I've been using various versions of OpenX since the days of phpMyAdsNew but it appears that lately the company behind it became too entangled in their own hosted version and their enterprise advertising deals and has left the community edition behind. There are some huge bugs that make the self-hosted edition practically unusable and they don't seem to be fixing them. Do you know of any alternative projects that are stable and can do the same job (even if lacking some features)? Or maybe its time we start a fork of openx or start fresh with an adserver for this century?
======
LordMatt
That's my thoughts exactly. Many of the bugs come from layer upon layer of
changes with insufficient understanding of what has gone before.
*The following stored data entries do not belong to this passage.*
(** [a / b] on floats, idealised: exact in [Qc], raising on a zero divisor. *)
Definition py_truediv (a b : Qc) : result Qc :=
  if decide (b = Qc_of_Z 0) then Raise ZeroDivisionError else Ok (a / b)%Qc.

(** [t[-1] == v], for a test that the source guards by [len(t) == 3]. *)
Definition last_eqb (t : list Z) (v : Z) : bool :=
  match py_index t (-1) with
  | Ok x => (x =? v)%Z
  | Raise _ => false
  end.

(** ** The operating system and the I/O libraries *)

(** The file system holds regular files only, keyed by their path string;
    every directory exists.  [dir_prefix d] is what [os.path.join] puts in
    front of a relative name. *)
Definition dir_prefix (d : string) : string := OsPath.join d "".

(** A plain file name: non-empty and without a separator, what a directory
    listing and a file view hand out. *)
Definition plain_name (n : string) : bool :=
  Py.truthy n && negb (Py.contains "/" n).

(** The entry of directory prefix [pre] that the file at [key] is, if it is
    directly inside. *)
Definition dir_entry (pre key : string) : option string :=
  if Py.startswith key pre then
    let rest := Py.slice_from (String.length pre) key in
    if Py.truthy rest && negb (Py.contains "/" rest) then Some rest else None
  else None.

(** The names of the files directly inside [d], in the order the map
    enumerates them. *)
Definition listing `{Imaging} (f : gmap string ndarray) (d : string) : list string :=
  omap (dir_entry (dir_prefix d)) (map_to_list f).*1.

(** [os.listdir(d)] (Python leaves the order of the result unspecified; the
    empty path names no directory). *)
Definition os_listdir `{Imaging} (d : string) : M (list string) :=
  emit (EvListdir d) ;;
  if Py.truthy d then
    let* f := get_fs in
    ret (listing f d)
  else raise FileNotFoundError.

(** [os.path.exists(p)] *)
Definition os_path_exists `{Imaging} (p : string) : M bool :=
  emit (EvExists p) ;;
  let* f := get_fs in
  ret (bool_decide (is_Some (f !! p))).

(** [skimage.io.imread(p)] *)
Definition imread `{Imaging} (p : string) : M ndarray :=
  emit (EvImread p) ;;
  let* f := get_fs in
  match f !! p with
  | Some a => ret a
  | None => raise FileNotFoundError
  end.

(** [skimage.io.imsave(p, arr)] *)
Definition imsave `{Imaging} (p : string) (arr : ndarray) : M unit :=
  emit (EvImsave p arr) ;;
  let* f := get_fs in
  put_fs (<[p := arr]> f).

(** [os.replace(src, dst)]: rename, overwriting [dst]. *)
Definition os_replace `{Imaging} (src dst : string) : M unit :=
  emit (EvReplace src dst) ;;
  let* f := get_fs in
  match f !! src with
  | Some a => put_fs (<[dst := a]> (delete src f))
  | None => raise FileNotFoundError
  end.

(** [os.remove(p)] *)
Definition os_remove `{Imaging} (p : string) : M unit :=
  emit (EvRemove p) ;;
  let* f := get_fs in
  match f !! p with
  | Some _ => put_fs (delete p f)
  | None => raise FileNotFoundError
  end.

(** [print(a, b, ..)] *)
Definition print `{Imaging} (args : list string) : M unit :=
  emit (EvPrint (Py.join_space args)).

(** A [QMessageBox] with the given text, shown modally. *)
Definition msg_exec `{Imaging} (text : string) : M unit := emit (EvMsgBox text).

(** [model.eval(img, z_axis=z)], keeping the mask. *)
Definition eval_model `{Imaging} (img : ndarray) (z : option Z) : M ndarray :=
  emit (EvModelEval img z) ;;
  ret (model_eval img z).

(** [sys.exit()] *)
Definition sys_exit `{Imaging} {A} : M A := raise SystemExit.

(** ** Module constants *)

Definition accepted_types : list string := [".jpg"; ".jpeg"; ".png"; ".tiff"; ".tif"].

(** [repr] of a tuple of strings, as [print] shows [accepted_types]. *)
Definition repr_str_tuple (t : list string) : string :=
  let quoted := map (fun x => "'" +:+ x +:+ "'") t in
  let fix commas (l : list string) : string :=
    match l with
    | [] => ""
    | [x] => x
    | x :: r => x +:+ ", " +:+ commas r
    end in
  match quoted with
  | [x] => "(" +:+ x +:+ ",)"
  | _ => "(" +:+ commas quoted +:+ ")"
  end.

Definition stack_warning : string :=
  "Warning: 3D image stack found. We are assuming your first dimension is your stack dimension. Please cross check this.".

Definition not_supported_text : string :=
  "Image type not supported. Only 2D and 3D image shapes currently supported. 3D stacks must be of type grayscale. " +:+
  "                            Currently supported image file formats are: ".

Definition select_image_text : string :=
  "Please first select an image you wish to visualise. The selected image must belong be an original images, not a mask.".

Definition select_folders_text : string :=
  "You need to specify a folder both for your uncurated and curated dataset (even if the curated folder is currently empty). Please go back and select folders for both.".

(** ** The viewer window: [class NapariWindow] *)

(** The classes of [napari.layers] a viewer can hold. *)
Inductive layer_type := Image | Labels | Points | Shapes.

Global Instance layer_type_eq_dec : EqDecision layer_type.
Proof. solve_decision. Defined.

Record layer `{Imaging} := Layer {
  layer_kind : layer_type;
  layer_name : string;
  layer_data : ndarray;
}.
(** * The columnar data codec of [src/milvus/grpc/Data.ts]

    A shallow embedding of the [insert], [search] and [query] methods of the
    [Data] class: the row-to-column encoder of [insert], the request builder
    and the result decoder of [search], and the vector branch of the column
    decoder of [query].  JavaScript values are embedded as the inductive
    [JsValue]; the gRPC exchange is a small error monad that logs every wire
    call. *)

From Stdlib Require Import List ZArith QArith Qabs Qround Bool Lia.
From Stdlib.Strings Require Import String Ascii Byte.
From Stdlib Require Import DecimalString.
From Stdlib Require DecimalPos.
Import ListNotations.

Close Scope Q_scope.
Open Scope list_scope.
Open Scope string_scope.

Set Warnings "-register-all".

Set Implicit Arguments.

(** ** JavaScript numbers and values *)

(** A JavaScript number: [NaN], an infinity, or a finite number.  A finite
    number is held as the exact value of the decimal text JavaScript prints
    for it; the numbers the codec computes with (lengths, dimensions,
    dimension / 8, digit counts) are exact in double precision. *)
Inductive JsNum : Type :=
| NaN
| Infinity (negative : bool)
| Num (q : Q).
(** [buildHistoryTable_rows] on two repositories that published at the same
    timestamp and a third that cannot be read: the table has one row, with
    the link of the second target and the placeholder for the third; the
    commit of the primary log without timestamp has no row. *)
Lemma buildHistoryTable_rows_witness :
  demoGit apac_repo HISTORY_LIMIT = None
  /\ readGitLog demoGit apac_repo HISTORY_LIMIT = []
  /\ length (readGitLog demoGit main_repo HISTORY_LIMIT) = 2%nat
  /\ buildHistoryTable demoGit
     = js "## Update History" ++ [10%N; 10%N]
         ++ js "| Time (UTC) | Main | EMEA | APAC |" ++ [10%N]
         ++ js "|---|---|---|---|" ++ [10%N]
         ++ js "| 26-Feb-2026 04:35 UTC | "
         ++ js "[`abcdef0`](https://github.com/7-of-9/wagey-gg-remote-tech-jobs/commit/abcdef0123) 21,024"
         ++ js " | "
         ++ js "[`eeeeeee`](https://github.com/7-of-9/wagey-gg-remote-tech-emea-jobs/commit/eeeeeeeeeee) 3"
         ++ js " | " ++ [8212%N] ++ js " |" ++ [10%N].
Proof.
  destruct (buildHistoryTable_rows demoGit)
    as (rows & Htab & Hrows & Hread & _).
  pose proof (Hread apac_repo HISTORY_LIMIT eq_refl) as Hapac.
  split_and!; [reflexivity|exact Hapac|vm_compute; reflexivity|].
  rewrite Htab. clear Htab.
  set (e0 := mkEntry (js "abcdef0123") (Some (js "2026-02-26"))
               (js "21,024 jobs | 5 with salary - 26-Feb-2026 04:35 UTC")).
  set (e1 := mkEntry (js "eeeeeeeeeee") (Some (js "2026-02-26"))
               (js "3 EMEA jobs | 26-Feb-2026 04:35 UTC")).
  assert (List.filter dataCommit (readGitLog demoGit main_repo HISTORY_LIMIT)
          = [e0]) as Hmain by (vm_compute; reflexivity).
  assert (readGitLog demoGit emea_repo HISTORY_LIMIT = [e1]) as Hemea
    by (vm_compute; reflexivity).
  rewrite Hmain, Hemea, Hapac in Hrows.
  apply Forall2_cons_inv_l in Hrows
    as (row & rest & (ts & n & emeaCell & apacCell & _ & _ & Hts & Hn & Hemeac
                      & Hapacc & ->) & Hrest & ->).
  apply Forall2_nil_inv_l in Hrest as ->.
  assert (ts = demoTs) as ->.
  { assert (extractTimestamp (message e0) = Some demoTs) as H0
      by (vm_compute; reflexivity).
    rewrite H0 in Hts. by injection Hts. }
  assert (n = js "21,024") as ->.
  { assert (extractJobCount (message e0) = Some (js "21,024")) as H0
      by (vm_compute; reflexivity).
    rewrite H0 in Hn. by injection Hn. }
  assert (apacCell = [8212%N]) as ->.
  { apply (proj1 Hapacc). intros e []. }
  assert (emeaCell
          = js "[`eeeeeee`](https://github.com/7-of-9/wagey-gg-remote-tech-emea-jobs/commit/eeeeeeeeeee) 3")
    as ->.
  { assert (extractTimestamp (message e1) = Some demoTs) as H1
      by (vm_compute; reflexivity).
    destruct Hemeac as [Hnone Hsome].
    destruct Hsome as (pre & e & post & Hlog & _ & _ & ->).
    - intros Hp. apply (proj1 Hnone Hp e1); [by left|exact H1].
    - destruct pre as [|a pre].
      + injection Hlog as <- _. vm_compute. reflexivity.
      + injection Hlog as _ Hlog. by destruct pre. }
  vm_compute. reflexivity.
Defined.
I generated a
XRef of the source code and it's a bit of a mess in there. Also OpenX PLC
claim copyright on code that existed before they did which is against the
spirit of the GPL. I have a copy of the code on GitHub (Open Ad Server) and
will be using some automated tools to tackle the more obvious re-factoring.

Feel free to fork it.

------
israelyc
Apply for DART for Small Business. It's Free, and when/if you get big the
transfer to the premium version will be easy.

But I think you're free up to a few millions of impressions. (Will also save
you hosting costs). <http://www.google.com/dfp/info/sb/index.html>

------
true_religion
I went down this path a few weeks ago when I needed it for my own single-user
site.

In the end, I decided to run a tiny adserver with Redis and use Google
analytics events/clicks tracking to handle the analysis side.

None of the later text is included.